Peter Kruse erzählt von seinem Vater, der 1994 im Alter von 83 Jahren gestorben ist, dass Robinson in seinem Zeichner-Leben ungefähr 250 000 Illustrationen angefertigt hat, vom Ölbild bis zur Grafik als Buchillustrator und Pressezeichner. Die Großmutter war einst mit dem Knaben Werner Kruse, der schon als Kind alles, was ihm vor Augen kam, gezeichnet hat, zum großen Meister Heinrich Zille gegangen. „Hat der Junge Talent?“, fragte die Oma, und Zille sagte ja, hat er, „aber jarantieren, det mal wat draus wird, kann ick nich“. Kruse ging nach der Schule in eine Werbeagentur, sein ewig bleibendes Meisterstück war der Sarotti-Mohr, nach dem Krieg gründete Kruse die erste deutsche Sportzeitung „Sport-Forum“, zeichnete auch im „Abend“ und im Tagesspiegel Karikaturen, Gerichtsbilder, Humor, Roman-Illustrationen. „Die Wolke“ nannte sich der Künstler-Klub der Berliner Zeichner, in dem sich die Gilde der Humoristen mit dem Stift traf. Vielleicht kam hier bei einer Molle die Idee, dieses schreckliche, die Stadt und die Menschen zerstörende Bauwerk zu dokumentieren. „Jedenfalls zog er eines Tages los mit einem Stapel Papier und Bleistift und malte fast eineinhalb Jahre lang, drei bis vier Tage die Woche, was dann noch in Tusche vervollständigt wurde“, sagt Peter Kruse. Eine besondere „Spezialität“ seines Vaters war übrigens die Zeichnung von Exploramen – beim Explorama werden große Gebäude aufgeschnitten, so dass der Betrachter durch die Fassade blickt. Robinson malte so den Flughafen Tegel, den Palast der Republik und den Bahnhof Friedrichstraße mit Tränenpavillon und allen Schaltern, die man an der Grenzübergangsstelle durchlaufen musste.

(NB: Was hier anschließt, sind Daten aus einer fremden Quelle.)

(** The candidates the store offered in the course of a trace, in the
    order it offered them. *)
Definition offered (events : list Event) : list Network :=
  events ≫= λ e, match e with
                  | Queried _ _ _ (Normal found) => networks found
                  | _ => []
                  end.

(** The heights the trace asked the chain about, in order. *)
Definition lookedUp (events : list Event) : list Z :=
  omap (λ e, match e with LookedUp h _ _ => Some h | _ => None end) events.

Definition recordedHeight (c : Network) : Z := height (historicBlock c).

(** A store that offers two candidates, with a chain client that throws. *)
Definition unreachableChain : Driver :=
  scripted
    (λ n, Normal {| networks := [candidate "n9" 9 "0x9"; candidate "n7" 7 "0x7"];
                    alreadyTried := ["n9"; "n7"] |})
    (λ h, Abrupt (Rejected "node unreachable")).

(** ** The compile command

    [packages/truffle-core/lib/commands/compile.js]: the command either
    compiles or, with [--list], prints the compiler versions a supplier
    knows.  What the command does to the outside (the supplier's two
    promises, the logger, the callback [done], the compile workflow) is
    recorded as a trace; how each of them answers is given by a world. *)
Module Compile.

(** The values that [JSON.stringify] prints.  (No induction over them
    is needed, so no scheme is generated.) *)
#[local] Unset Elimination Schemes.
Inductive Json : Type :=
| JsonNull
| JsonBoolean (b : bool)
| JsonNumber (n : Z)
| JsonString (s : string)
| JsonArray (elements : list Json)
| JsonObject (members : list (string * Json)).
#[local] Set Elimination Schemes.
(** [eval]; [region_text] is [view.substr(region)], [src] the optional
    [code] argument. *)
Definition eval (vid : Z) (region_text : string) (src : option string)
    (touches_line : Eval -> bool) (nspace : option string) (line column : Z)
    (file : option string) : M unit :=
  s <- get_state ;;
  eval_msg vid region_text touches_line
    (eval_form_msg s (default region_text src) nspace line column file).

(** [ClojureSublimedEvalBufferCommand.run]. *)
Definition eval_buffer (vid : Z) (text : string) (touches_line : Eval -> bool)
    (file_name : option string) (base_name : string) : M unit :=
  eval_msg vid text touches_line
    {[ "op" := Some (WStr "load-file");
       "file" := Some (WStr text);
       "file-path" := WStr <$> file_name;
       "file-name" := Some (WStr (match file_name with
                                  | Some f => if String.eqb f "" then "NO_SOURCE_FILE.cljc" else base_name
                                  | None => "NO_SOURCE_FILE.cljc"
                                  end)) ]}.

Definition finished_status_eval (e : Eval) : bool :=
  is_status_eval e && match status e with Pending | Interrupt => false | _ => true end.

Definition eval_code_request (s : State) (e : Eval) (src : string) (nspace : option string) : request :=
  get_middleware_opts s ∪
  {[ "op" := Some (WStr "eval");
     "id" := Some (WInt (id e));
     "ns" := Some (WStr (match nspace with
                         | Some n => if String.eqb n "" then "user" else n
                         | None => "user"
                         end));
     "code" := Some (WStr src) ]}.

(** [ClojureSublimedEvalCodeCommand.run]; [nspace] is the namespace after
    the active view has been asked. *)
Definition eval_code (src : string) (nspace : option string) : M unit :=
  erase_evals finished_status_eval None ;;;
  e <- new_StatusEval src ;;
  s <- get_state ;;
  let e := with_msg (Some (eval_code_request s e src nspace)) e in
  add_eval e ;;;
  send (eval_code_request s e src nspace) ;;;
  p <- phase ;;
  mutate_eval (id e) (with_status_value Pending (Some p)).

Definition interrupt_command_request (e : Eval) : request :=
  {[ "op" := Some (WStr "interrupt");
     "session" := session e;
     "interrupt-id" := Some (WInt (id e)) ]}.

(** [ClojureSublimedInterruptEvalCommand.run]. *)
Definition interrupt_eval (vid : Z) : M unit :=
  items <- by_view_getitem vid ;;
  for_each items (fun kv =>
    match status (snd kv) with
    | Pending =>
        send (interrupt_command_request (snd kv)) ;;;
        mutate_eval (id (snd kv)) (with_status_value Interrupt (Some (WStr "Interrupting...")))
    | _ => ret tt
    end).

(** [Connection.find_eval]; [touches] is [regions_touch] as the editor
    answers it. *)
Definition find_eval (vid : Z) (touches : Eval -> bool) : M (option Eval) :=
  items <- by_view_getitem vid ;;
  ret (snd <$> find (fun kv => touches (snd kv)) items).

Definition lookup_request (s : State) (e : Eval) (sym : string) (nspace : option string) : request :=
  {[ "op" := Some (WStr "lookup");
     "sym" := Some (WStr sym);
     "session" := csession s;
     "id" := Some (WInt (id e));
     "ns" := Some (WStr (match nspace with
                         | Some n => if String.eqb n "" then "user" else n
                         | None => "user"
                         end)) ]}.

(** One selection of [ClojureSublimedToggleSymbolCommand.run]; [sym] is the
    text of the symbol or selection, if there is one. *)
Definition toggle_symbol (vid : Z) (touches touches_line : Eval -> bool)
    (sym : option string) (nspace : option string) : M unit :=
  found <- find_eval vid touches ;;
  let has_popup :=
    match found with
    | Some e0 => match phantom_id e0 with Some p => negb (p =? 0) | None => false end
    | None => false
    end in
  match found, has_popup with
  | Some e0, true => erase_eval e0
  | _, _ =>
      match sym with
      | None => ret tt
      | Some sy =>
          erase_evals touches_line (Some vid) ;;;
          e <- new_Eval vid sy ;;
          add_eval e ;;;
          s <- get_state ;;
          send (lookup_request s e sy nspace)
      end
  end.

Hier schließt sich der Kreis. Wir sind wieder an die Mauer zurückgekehrt. Nicht viel ist geblieben. Robinsons Zeichnungen bringen sie uns noch einmal zurück, tauchen in Farbe, was farblos war und hart, zur Abschreckung für die Nachgeborenen und zum Nachdenken über kalte Zeiten in einer geteilten Stadt.

„Die Berliner Mauer“ als Leporello mit Bildern, Zeittafel und Mauerplan kostet im August noch 12,50 Euro, danach 14,80 Euro.